Problem statement
In the listing below, which lines contain the string "with"? Copy them all.

(Beginning of Records supplied)

Lemma reaper_pass_ends fuel : ∀ t, (zombies t < fuel)%nat → ∃ cs t', reaper_pass fuel t = Some (cs, t') ∧
  (∀ p, child_of t' p = match child_of t p with Some (Zombie _) => None | s => s end) ∧
  (∀ p code, (p, code) ∈ cs → child_of t p = Some (Zombie code)) ∧
  (∀ p code, child_of t p = Some (Zombie code) → (p, code) ∈ cs).
Proof.
  induction fuel as [|fuel IH]; intros t Hz; [lia|]. simpl. unfold reaper_turn.
  destruct (pt_wait_any t) as [[[p code]|] t1] eqn:E.
  - destruct (wait_any_some t p code) as (Hp & Hq & Hlt); [by rewrite E|]. rewrite E in Hq, Hlt. simpl in *.
    destruct (IH t1) as (cs & t' & -> & Hs & Hin & Hall); [lia|]. simpl. exists ((p, code) :: cs), t'.
    split; [done|]. split_and!.
    + intros q. rewrite Hs, Hq. destruct (decide (q = p)) as [->|]; [by rewrite Hp|done].
    + intros q c [[= -> ->]|Hc]%elem_of_cons; [done|]. apply Hin in Hc. rewrite Hq in Hc. by destruct (decide (q = p)).
    + intros q c Hc. destruct (decide (q = p)) as [->|Hne].
      * rewrite Hp in Hc. injection Hc as <-. constructor.
      * constructor. apply Hall. rewrite Hq. by rewrite decide_False.
  - destruct (wait_any_none t) as [Ht Hn]; [by rewrite E|]. rewrite E in Ht. simpl in Ht. subst t1.
    exists [], t. split; [done|]. split_and!.
    + intros p. destruct (child_of t p) as [[]|] eqn:Ep; [done| |done]. by destruct (Hn p code).
    + intros p c Hc. by apply elem_of_nil in Hc.
    + intros p c Hc. by destruct (Hn p c).
Qed.
Definition reap_all (t : ptable) : list (Z * Z) * ptable := default ([], t) (reaper_pass (S (zombies t)) t).
Lemma reap_all_spec t :
  (∀ p, child_of (reap_all t).2 p = match child_of t p with Some (Zombie _) => None | s => s end) ∧
  (∀ p code, (p, code) ∈ (reap_all t).1 ↔ child_of t p = Some (Zombie code)).
Proof.
  unfold reap_all. destruct (reaper_pass_ends (S (zombies t)) t) as (cs & t' & -> & H1 & H2 & H3); [lia|].
  simpl. split; [done|]. intros p code. split; auto.
Qed.

(** ** The program: commands that are run to their end, and the loop *)

(** A command some shim runs: its child, the status that child exited with if it did, and
    what the shim got for it *)
Record command := mkCommand { c_pid : Z; c_exit : option Z; c_result : option (result string Z) }.
#[local] Instance command_settable : Settable command := λ c, mkCommand (c_pid c) (c_exit c) (c_result c).
(** The table, the commands, and what the loop collected *)
Record procs := mkProcs { p_table : ptable; commands : list command; reaped : list (Z * Z) }.
#[local] Instance procs_settable : Settable procs := λ s, mkProcs (p_table s) (commands s) (reaped s).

(End of Records supplied)

Expected answer
  (∀ p, child_of t' p = match child_of t p with Some (Zombie _) => None | s => s end) ∧
  (∀ p, child_of (reap_all t).2 p = match child_of t p with Some (Zombie _) => None | s => s end) ∧
(** A command some shim runs: its child, the status that child exited with if it did, and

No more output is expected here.